Le dimanche, on peut débattre de la pertinence de l’affiche très Rock en Seine sur les Main Stages du Hellfest ou on peut décider de n’en avoir strictement rien à foutre et de jeter ses dernières forces dans la bataille pour le Sunday Warzone Hardcore Fest au programme de la journée. Celui-ci commence d’ailleurs très tôt avec les Parisiens de Sorcerer qui attaquent leur show dès 11 h devant un public forcément clairsemé mais enthousiaste. Leur fusion emo écorché/hardcore badass n’a aucun équivalent et en live les titres de leur récent (et extraordinaire) LP font tous mouche. On perd l’intensité de leurs prestations en petite salle mais on gagne en masse sonore, ce qui donne une ampleur démentielle à « Devotion » ou « Someone Else’s Skin ». Cet Hardcore Fest dans le fest commence donc sur d’excellentes bases.
La programmation est tellement chargée à la Warzone qu’elle déborde sur la Valley où vont s’ébattre les Anglais de Heriot. D’accord, il y a du sludge et de la lourdeur chez eux mais on reste plus proche du hardcore de bûcheron que du stoner enfumé. On a donc droit à une demi-heure de breaks énormes, de riffs triple épaisseur et à une chanteuse/guitariste qui piétine de toutes ses forces, le couteau entre les dents… On sent le public de la Valley un peu perplexe mais il finit par se prendre au jeu de ces Britanniques énervés. Fait notable : les quelques passages chantés ne sont pas du tout à côté de la plaque, ce qui s’avère assez rare sur la planète machin-core.

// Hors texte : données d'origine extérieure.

Lemma for_each_user_only_follows :
  forall (hdrs : header_map) (users : list pyval),
    emits (only_follows hdrs) (for_each_user hdrs users).
Proof.
  intros hdrs users. induction users as [|user rest IH]; cbn [for_each_user].
  - apply emits_ret, only_follows_nil.
  - apply emits_bind; [apply only_follows_app| |intros _; exact IH].
    unfold process_user.
    apply emits_bind; [apply only_follows_app|apply emits_lift, only_follows_nil|intro user_id].
    apply emits_bind; [apply only_follows_app|apply emits_lift, only_follows_nil|intro user_name].
    apply emits_bind; [apply only_follows_app|apply emits_print_follows|intros _].
    unfold follow_site.
    apply emits_bind; [apply only_follows_app| |intro resp].
    + intro tr. exists [EvHttp (follow_request user_id SPECIFIC_SITE_ID hdrs)]. split.
      * unfold requests_post, http.
        fold (follow_request user_id SPECIFIC_SITE_ID hdrs).
        destruct (server (requests_of tr)
                    (follow_request user_id SPECIFIC_SITE_ID hdrs)); reflexivity.
      * now exists [user_id].
    + destruct ((status_code resp =? 200) || (status_code resp =? 204));
        apply emits_print_follows.
Qed.

(** Whatever its outcome, the token step issues the token call and
    nothing else. *)
Lemma token_one_call :
  forall tr : trace,
    snd (get_access_token tr) = tr ++ [EvHttp token_request].
Proof.
  intro tr. unfold get_access_token, requests_post, http, bind.
  fold token_request.
  destruct (server (requests_of tr) token_request) as [r|]; [|reflexivity].
  unfold raise_for_status.
  destruct ((400 <=? status_code r) && (status_code r <? 600)); [reflexivity|].
  unfold ret at 1. unfold resp_json.
  destruct (json r) as [body|]; [|reflexivity].
  unfold ret at 1.
  destruct (subscript body "access_token"); reflexivity.
Qed.

(** X2: every run, whatever the remote side does and however the run ends,
    issues its calls in three phases: the token call, exactly once and
    first; then listing GETs only; then follow POSTs for the configured
    site only.  No listing call comes after a follow call, and all calls
    after the first carry the headers built from one token. *)
Theorem run_shape :
  forall (fuel : nat) (tr : trace),
  exists (urls ids : list pyval) (tok : pyval),
    requests_of (snd (main fuel tr))
      = requests_of tr
          ++ token_request
          :: map (fun u => get_call u (make_headers tok)) urls
          ++ follow_calls (make_headers tok) ids.
Proof.
  intros fuel tr. unfold main. unfold bind at 1.
  pose proof (token_one_call tr) as Htoken.
  destruct (get_access_token tr) as [[tok|e|] tr1]; simpl in Htoken; subst tr1.
  - unfold bind at 1.
    destruct (loop_only_gets (make_headers tok) fuel users_url []
                (tr ++ [EvHttp token_request])) as (gets & Hgets & urls & ->).
    fold (paginated_get fuel users_url (make_headers tok)) in Hgets.
    destruct (paginated_get fuel users_url (make_headers tok)
                (tr ++ [EvHttp token_request])) as [[users|e|] tr2];
      simpl in Hgets; subst tr2.
    + unfold bind at 1. unfold print at 1.
      match goal with |- context [for_each_user _ _ ?t] =>
        destruct (for_each_user_only_follows (make_headers tok) users t)
          as (evs & Hevs & ids & Hids) end.
      exists urls, ids, tok. rewrite Hevs.
      rewrite !requests_of_app, requests_of_http, Hids. simpl.
      rewrite app_nil_r, <- !app_assoc. reflexivity.
    + exists urls, [], tok. simpl snd.
      rewrite !requests_of_app, requests_of_http. simpl.
      rewrite app_nil_r, <- app_assoc. reflexivity.
    + exists urls, [], tok. simpl snd.
      rewrite !requests_of_app, requests_of_http. simpl.
      rewrite app_nil_r, <- app_assoc. reflexivity.
  - exists [], [], JNull. simpl snd. rewrite requests_of_app. reflexivity.
  - exists [], [], JNull. simpl snd. rewrite requests_of_app. reflexivity.
Qed.

End Script.

(** ** The properties on sample runs *)

Local Abbreviation sample_main sc :=
  (main tenant client secret site (scenario_server sc)).
Local Abbreviation sample_token_call := (token_request tenant client secret).
Local Abbreviation sample_headers := (make_headers (JStr "T1")).
Local Abbreviation sample_follow i := (follow_request (JStr i) site sample_headers).

Ltac sample_token :=
  do 2 eexists; split; [reflexivity|]; split; [simpl; lia|];
  split; reflexivity.

Ltac sample_page :=
  eexists; split; [reflexivity|]; split; [simpl; lia|];
  eexists; split; [reflexivity|]; split; reflexivity.

Ltac sample_follow_answers :=
  intros ? ?; unfold follow_request, scenario_server; simpl; discriminate.

Lemma follow_site_outcome_witness :
  (exists line : fstr,
     follow_site (scenario_server single_page_run) (JStr "u1") site
       sample_headers []
     = (Returned tt,
        [] ++ [EvHttp
                 (mkRequest POST
                    [ Lit "https://graph.microsoft.com/beta"; Lit "/users/";
                      Fmt (JStr "u1"); Lit "/followedSites/add" ]
                    (Some sample_headers)
                    (JsonDumps (JObj [("value", JArr [JObj [("id", JStr site)]])])))]
           ++ [EvPrint line])
     /\ (line = [ Lit "    ✅ User "; Fmt (JStr "u1");
                  Lit " now follows site "; Lit site ]
          <-> 204 = 200 \/ 204 = 204)
     /\ (line = [ Lit "    ❌ Failed for "; Fmt (JStr "u1"); Lit ": "; Lit "" ]
          <-> ~ (204 = 200 \/ 204 = 204)))
  /\ (exists line : fstr,
        follow_site (scenario_server single_page_run) (JStr "u2") site
          sample_headers []
        = (Returned tt,
           [] ++ [EvHttp
                    (mkRequest POST
                       [ Lit "https://graph.microsoft.com/beta"; Lit "/users/";
                         Fmt (JStr "u2"); Lit "/followedSites/add" ]
                       (Some sample_headers)
                       (JsonDumps (JObj [("value", JArr [JObj [("id", JStr site)]])])))]
              ++ [EvPrint line])
        /\ (line = [ Lit "    ✅ User "; Fmt (JStr "u2");
                     Lit " now follows site "; Lit site ]
             <-> 403 = 200 \/ 403 = 204)
        /\ (line = [ Lit "    ❌ Failed for "; Fmt (JStr "u2"); Lit ": ";
                     Lit "Forbidden" ]
             <-> ~ (403 = 200 \/ 403 = 204))).
Proof.
  split.
  - refine (follow_site_outcome (scenario_server single_page_run) (JStr "u1") site
              sample_headers [] (mkResponse 204 "" None) _).
    reflexivity.
  - refine (follow_site_outcome (scenario_server single_page_run) (JStr "u2") site
              sample_headers [] (mkResponse 403 "Forbidden" None) _).
    reflexivity.
Defined.

Lemma paginated_get_concatenates_witness :
  exists tr' : trace,
    paginated_get (scenario_server two_page_run) 2 (JStr users_endpoint)
      sample_headers []
      = (Returned [u1; u2; u3], tr')
    /\ List.length [u1; u2; u3] = (2 + 1)%nat.
Proof.
  refine (paginated_get_concatenates (scenario_server two_page_run)
            sample_headers [] two_page_listing 2 _ _).
  - split; [discriminate|]. simpl.
    split; [discriminate|]. split; [sample_page|].
    split; [discriminate|]. split; [sample_page|]. exact I.
  - simpl. lia.
Defined.

Lemma get_access_token_cases_witness :
  (400 <= 200 < 600 ->
     get_access_token tenant client secret (scenario_server single_page_run) []
       = (Raised (HTTPError 200), [EvHttp sample_token_call]))
  /\ (forall (fields : list (string * pyval)) (tok : pyval),
        ~ (400 <= 200 < 600) ->
        Some (JObj [("access_token", JStr "T1")]) = Some (JObj fields) ->
        dict_get fields "access_token" = Some tok ->
        get_access_token tenant client secret (scenario_server single_page_run) []
          = (Returned tok, [EvHttp sample_token_call]))
  /\ (forall fields : list (string * pyval),
        ~ (400 <= 200 < 600) ->
        Some (JObj [("access_token", JStr "T1")]) = Some (JObj fields) ->
        dict_get fields "access_token" = None ->
        get_access_token tenant client secret (scenario_server single_page_run) []
          = (Raised (KeyError "access_token"), [EvHttp sample_token_call])).
Proof.
  refine (get_access_token_cases tenant client secret
            (scenario_server single_page_run) [] (token_body "T1") _).
  reflexivity.
Defined.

Retour à la Warzone pour assister au concert des nouvelles coqueluches de la scène : Gel. On pouvait légitimement se demander comment un groupe punk hardcore rentre-dedans taillé pour les clubs allait s’en sortir sur une scène aussi grande. Réponse : pas trop mal, même si on sent qu’ils ne sont pas du tout dans leur zone de confort. C’est particulièrement le cas de la hurleuse Sami Kaiser, qui semble ne pas vraiment savoir quoi faire de tout cet espace. Ça n’empêche pas pour autant tout le groupe de dérouler furieusement et même de présenter quelques titres de son futur EP qui devrait s’éloigner un petit peu de leur hardcore primitif et expéditif habituel.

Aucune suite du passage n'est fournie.